Please note: to read the proverbs in Latin, you need to acquire a copy of the book from lulu.com! What I am providing here in the blog are notes to help people who are making their way through the book either in a Latin class or on their own. You can find more help at the LatinViaProverbs.com wiki website.
1460. Thieves lurk at night. (You can find this saying in Catullus.)
1461. Poison lurks beneath the honey. (This saying is adapted from Ovid.)
1462. Truth and roses have thorns. (There are many sayings about roses and their thorns, e.g., Saepe creat molles aspera spina rosas, "The sharp thorn often begets soft roses.")
1463. The walls have ears. (You can find this discussed in Tosi 230.)
1464. The gods have woolen feet. (In other words, you cannot hear them coming. You can find this saying in Petronius.)
1465. The gods hold us humans like balls. (You can find this saying in Plautus.)
1466. Tears also have the weight of a voice. (You can find this saying in Ovid's Heroides.)
1467. Lies always have short legs. (You can find this modified version, with a caveat, in English: "Lies have short legs, as an old saying goes, but they do get around.")
1468. Kings fear everyone. (This is adapted from Publilius Syrus: Regibus peius est multo quam servientibus: re vera, quia illi singulos, isti universos timent, "It is far worse for kings than for those who serve: indeed, those who serve fear some individuals, but kings fear everyone.")

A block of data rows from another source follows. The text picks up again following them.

Inductive unixE : Type → Type :=
  (* errno, heap *)
  | get_errno : unixE Z
  | set_errno (e : Z) : unixE unit
  | ffmem_alloc (n : Z) : unixE Z                        (* 0: NULL *)
  | ffmem_free (p : Z) : unixE unit
  (* files *)
  | u_open (name : cstr) (flags mode : Z) : unixE Z
  | u_close (fd : Z) : unixE Z
  | u_dup (fd : Z) : unixE Z
  | u_dup2 (fd fd2 : Z) : unixE Z
  | u_unlink (name : cstr) : unixE Z
  | u_rename (old new : cstr) : unixE Z
  | u_link (old new : cstr) : unixE Z
  | u_symlink (target path : cstr) : unixE Z
  | u_read (fd n : Z) : unixE (Z * list Z)
  | u_write (fd : Z) (d : list Z) : unixE Z
  | u_pread (fd n off : Z) : unixE (Z * list Z)
  | u_pwrite (fd : Z) (d : list Z) (off : Z) : unixE Z
  | u_lseek (fd off whence : Z) : unixE Z
  | u_ftruncate (fd len : Z) : unixE Z
  | u_stat (name : cstr) : unixE (Z * stat)
  | u_lstat (name : cstr) : unixE (Z * stat)
  | u_fstat (fd : Z) : unixE (Z * stat)
  | u_chmod (name : cstr) (mode : Z) : unixE Z
  | u_fchmod (fd mode : Z) : unixE Z
  | u_fchown (fd uid gid : Z) : unixE Z
  | u_utimensat (name : cstr) (t0 t1 : timespec) : unixE Z
  | u_futimens (fd : Z) (t0 t1 : timespec) : unixE Z
  | u_utimes (name : cstr) (t0 t1 : timeval) : unixE Z
  | u_futimes (fd : Z) (t0 t1 : timeval) : unixE Z
  | u_posix_fadvise (fd off len advice : Z) : unixE Z
  | u_fcntl (fd cmd arg : Z) : unixE Z
  | u_ioctl_fionbio (fd nonblock : Z) : unixE Z
  | u_mmap (size prot flags fd off : Z) : unixE Z
  | u_munmap (p sz : Z) : unixE Z
  | u_statfs (name : cstr) : unixE (Z * Z)               (* result, f_bsize *)
  (* directories *)
  | u_mkdir (name : cstr) (mode : Z) : unixE Z
  | u_rmdir (name : cstr) : unixE Z
  | u_opendir (name : cstr) : unixE Z                    (* 0: NULL *)
  | u_fdopendir (fd : Z) : unixE Z
  | u_readdir (dir : Z) : unixE (option cstr)            (* d_name *)
  | u_closedir (dir : Z) : unixE Z
  | u_chdir (name : cstr) : unixE Z
  | u_getcwd (cap : Z) : unixE (option cstr)
  | u_readlink (name : cstr) (cap : Z) : unixE (Z * list Z)
  | u_realpath (name : cstr) : unixE (option cstr)
  | u_sysctl_pathname (cap : Z) : unixE (Z * list Z)      (* KERN_PROC_PATHNAME of this process *)
  | u_NSGetExecutablePath (cap : Z) : unixE (Z * cstr)
  (* processes, signals *)
  | u_vfork : unixE Z
  | u_execve (name : cstr) (argv env : list cstr) : unixE Z
  | u_exit (status : Z) : unixE unit
  | u_waitid (pid options : Z) : unixE (Z * siginfo)
  | u_kill (pid sig : Z) : unixE Z
  | u_getpid : unixE Z
  | u_sigaction (sig handler flags : Z) : unixE Z
  | u_sigaltstack (sp size : Z) : unixE Z
  | u_sigprocmask (how : Z) (sigs : list Z) : unixE Z
  | u_signalfd (sigs : list Z) (flags : Z) : unixE Z
  | u_read_siginfo (fd : Z) : unixE (Z * (Z * Z))        (* read(): size; ssi_signo, ssi_pid *)
  | u_getrusage (who : Z) : unixE (Z * rusage)
  | u_clock_gettime (clock : Z) : unixE (Z * timespec)
  | u_tzset : unixE (Z * Z)                              (* timezone, daylight *)
  | u_time : unixE Z
  | u_gmtime_r (t : Z) : unixE tm
  | u_localtime_r (t : Z) : unixE tm
  | u_mktime (t : tm) : unixE (Z * tm)
  (* threads, semaphores *)
  | u_pthread_attr_init : unixE Z
  | u_pthread_attr_setstacksize (n : Z) : unixE Z
  | u_pthread_attr_destroy : unixE Z
  | u_pthread_create (with_attr : bool) (proc param : Z) : unixE (Z * Z)
  | u_pthread_join (t : Z) : unixE (Z * Z)
  | u_pthread_tryjoin_np (t : Z) : unixE (Z * Z)
  | u_pthread_timedjoin_np (t : Z) (ts : timespec) : unixE (Z * Z)
  | u_pthread_detach (t : Z) : unixE Z
  | u_gettid : unixE Z
  | u_pthread_threadid_np : unixE (Z * Z)
  | u_pthread_getthreadid_np : unixE Z
  | u_usleep (usec : Z) : unixE Z
  | u_sem_init (sem value : Z) : unixE Z
  | u_sem_destroy (sem : Z) : unixE Z
  | u_sem_open (name : cstr) (flags mode value : Z) : unixE Z   (* 0: SEM_FAILED *)
  | u_sem_close (sem : Z) : unixE Z
  | u_sem_unlink (name : cstr) : unixE Z
  | u_sem_post (sem : Z) : unixE Z
  | u_sem_wait (sem : Z) : unixE Z
  | u_sem_trywait (sem : Z) : unixE Z
  | u_sem_timedwait (sem : Z) (ts : timespec) : unixE Z
  (* sockets and pipes: an address is its bytes *)
  | u_socket (domain type proto : Z) : unixE Z
  | u_bind (sk : Z) (addr : list Z) : unixE Z
  | u_listen (sk n : Z) : unixE Z
  | u_connect (sk : Z) (addr : list Z) : unixE Z
  | u_accept (sk cap : Z) : unixE (Z * (Z * list Z))      (* socket; size of the address, bytes stored *)
  | u_accept4 (sk cap flags : Z) : unixE (Z * (Z * list Z))
  | u_shutdown (sk how : Z) : unixE Z
  | u_getsockname (sk cap : Z) : unixE (Z * (Z * list Z))
  | u_setsockopt (sk level name val : Z) : unixE Z
  | u_getsockopt (sk level name : Z) : unixE (Z * Z)
  | u_recv (sk cap flags : Z) : unixE (Z * list Z)
  | u_recvfrom (sk cap flags : Z) : unixE (Z * list Z * (Z * list Z))
  | u_send (sk : Z) (d : list Z) (flags : Z) : unixE Z
  | u_sendto (sk : Z) (d : list Z) (flags : Z) (addr : list Z) : unixE Z
  | u_writev (sk : Z) (iov : list (list Z)) : unixE Z
  | u_sendmsg (sk : Z) (addr : list Z) (iov : list (list Z)) : unixE Z
  | u_recvmsg (sk cap : Z) : unixE (Z * list Z * Z)       (* size, data, msg_flags *)
  | u_getaddrinfo (name : cstr) (flags socktype : Z) : unixE (Z * Z)
  | u_freeaddrinfo (a : Z) : unixE unit
  | u_gai_strerror (e : Z) : unixE cstr
  | u_pipe2 (flags : Z) : unixE (Z * (Z * Z))
  (* kernel queues, timers, file monitors, terminals *)
  | u_epoll_create (n : Z) : unixE Z
  | u_epoll_ctl (kq op fd events data : Z) : unixE Z
  | u_epoll_wait (kq cap timeout : Z) : unixE (Z * list epoll_event)
  | u_eventfd (v flags : Z) : unixE Z
  | u_read64 (fd : Z) : unixE (Z * Z)
  | u_write64 (fd v : Z) : unixE Z
  | u_timerfd_create (clock flags : Z) : unixE Z
  | u_timerfd_settime (fd : Z) (its : itimerspec) : unixE Z
  | u_kqueue : unixE Z
  | u_kevent_change (kq : Z) (evs : list kevent_t) : unixE Z
  | u_kevent_wait (kq cap : Z) (timeout : timespec) : unixE (Z * list kevent_t)
  | u_inotify_init1 (flags : Z) : unixE Z
  | u_inotify_add_watch (fm : Z) (path : cstr) (events : Z) : unixE Z
  | u_inotify_rm_watch (fm wd : Z) : unixE Z
  (* modules, system information *)
  | u_dlopen (name : cstr) (flags : Z) : unixE Z          (* 0: NULL *)
  | u_dlclose (dl : Z) : unixE unit
  | u_dlsym (dl : Z) (name : list Z) : unixE Z
  | u_dlerror : unixE cstr
  | u_backtrace (n : Z) : unixE (list Z)
  | u_dladdr (addr : Z) (info : Z * cstr) : unixE (Z * (Z * cstr))   (* dli_fbase, dli_fname: before and after *)
  | u_sysconf (id : Z) : unixE Z
  | u_srandom (seed : Z) : unixE unit
  | u_random : unixE Z
  | u_strerror_r (code cap : Z) : unixE (Z * (bool * list Z))   (* result; whether it is the buffer; text *)
  | u_strerror (code : Z) : unixE cstr
  | u_tcgetattr (fd : Z) : unixE (Z * termios)
  | u_tcsetattr (fd : Z) (t : termios) : unixE Z.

1469. Even flies bite a dead lion. (There are various sayings about the poor dead lion: Leonem mortuum etiam catuli morsicant, "Even the puppies nip at the dead lion," Leoni mortuo et lepores insultant, "Even the rabbits leap upon the dead lion," etc.)
1470. We hold fools by their words, a donkey by the ears. (There are quite a few sayings about the donkey and his proverbially long ears, but this is one of my favorites!)
1471. Beneath a person's skin lurk many wild beasts. (Note the distinctively Latin form of the prepositional phrase: humana sub cute, just as in the phrase magna cum laude, etc.)
1472. Three things motivate a man: honor, profit, pleasure. (Folklore is fond of threes, so you can find many sayings based on this same pattern, such as this Biblical saying from Sirach: Tres species odivit anima mea... Pauperem superbum et divitem mendacem et senem fatuum..., "My soul hates three types: a poor man that is boastful, a rich man who is a liar, and an old man who is a fool.")
This blog post is part of an evolving online guide for users of the book Latin Via Proverbs.